YOUR ASSIGNMENT:
Locate the string "done" in the listing below. Copy every line where it is found.

*** Opening SOURCE DATA ***

(** a new snapshot reads, bit for bit, the leaves its parent reads, and
    its first write of any address leaves the parent's cluster alone: it goes
    to the next free data cluster. The leaf the new snapshot reads before that
    write thus still says "writable" wherever the parent could write, although
    the cluster belongs to the parent. *)
Theorem snapshot_reads_parent cb s ly hat st n sn1 sn0 s1 :
  image cb s ly hat st n → n < (CS cb - 16) / 16 →
  snap_create (active_snap cb ly hat) s = (Ret (sn1, sn0), s1) →
  ∀ addr, addr_in cb addr → ∃ a,
    translate_read (active_snap cb ly hat) addr s = (Ret a, s) ∧
    translate_read sn1 addr s1 = (Ret a, s1) ∧
    ∀ tl prev s2, translate_write sn1 addr s1 = (Ret (tl, prev), s2) →
      decode_leaf tl = W s hat * CS cb ∧
      (is_empty a = false → decode_leaf a ≠ decode_leaf tl).
Proof.
  intros Him Hn E addr Ha.
  destruct (snap_image _ _ _ _ _ _ _ _ _ Him Hn E)
    as (ly1 & [Hx1 Ht1] & -> & _ & _ & _ & Hnew & Hm & _). destruct Him as [Hx _].
  pose proof (i1_ok cb s ly hat Hx addr Ha) as Hi. pose proof (i0_ok cb s ly hat Hx addr) as Hj.
  pose proof (active_root _ _ _ _ Hx) as HA.
  destruct (Hnew _ _ Hi Hj) as [El Ee].
  set (a := leaf_at (W s) (ly_active ly) (i1 cb addr) (i0 cb addr)) in *.
  exists a. split_and!.
  - by apply (translate_read_eq _ _ _ _ Hx).
  - rewrite <- El. apply (translate_read_eq _ _ _ _ Hx1); [|done].
    apply (active_root _ _ _ _ Hx1).
  - intros tl prev s2 Ew. pose proof (translate_write_spec cb s1 ly1 _ Hx1 addr Ha) as Hs.
    unfold active_snap in Ew. rewrite Ew in Hs.
    pose proof (ws_addr _ _ _ _ _ _ _ _ _ Hs) as Hd. rewrite Ee, Hm in Hd.
    split; [done|]. rewrite is_empty_valid. intros Hv%negb_false_iff. unfold a, leaf_at in *.
    destruct (nt_valid (l1_ent (W s) (ly_active ly) (i1 cb addr))) eqn:Hv1; [|done].
    pose proof (x_winv _ _ _ _ Hx) as Hwi.
    pose proof (wi_refs _ _ _ _ _ Hwi _ _ HA Hi Hv1) as Htb.
    pose proof (wi_leaves _ _ _ _ _ Hwi _ _ Htb Hj Hv) as Hl.
    change (decode_leaf ?x) with (nt_decode x). lia.
Qed.

Lemma snapshot_reads_parent_witness : ∃ a,
  translate_read demo_sn 8192 demo_xf2 = (Ret a, demo_xf2) ∧
  translate_read demo_child 8192 demo_snap.2 = (Ret a, demo_snap.2) ∧
  ∀ tl prev s2, translate_write demo_child 8192 demo_snap.2 = (Ret (tl, prev), s2) →
    decode_leaf tl = W demo_xf2 demo_hat * CS 12 ∧
    (is_empty a = false → decode_leaf a ≠ decode_leaf tl).
Proof.
  destruct demo_image2 as (ly & Him & Es & _). rewrite <- Es.
  apply (snapshot_reads_parent 12 demo_xf2 ly demo_hat (CS 12) 1 demo_child demo_parent).
  - done.
  - by vm_compute.
  - rewrite Es. apply demo_snap_eq.
  - apply demo_addr.
Defined.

*** Closing SOURCE DATA ***

EXERCISE ANSWER:
  - rewrite <- El. apply (translate_read_eq _ _ _ _ Hx1); [|done].
    split; [done|]. rewrite is_empty_valid. intros Hv%negb_false_iff. unfold a, leaf_at in *.
    destruct (nt_valid (l1_ent (W s) (ly_active ly) (i1 cb addr))) eqn:Hv1; [|done].
  - done.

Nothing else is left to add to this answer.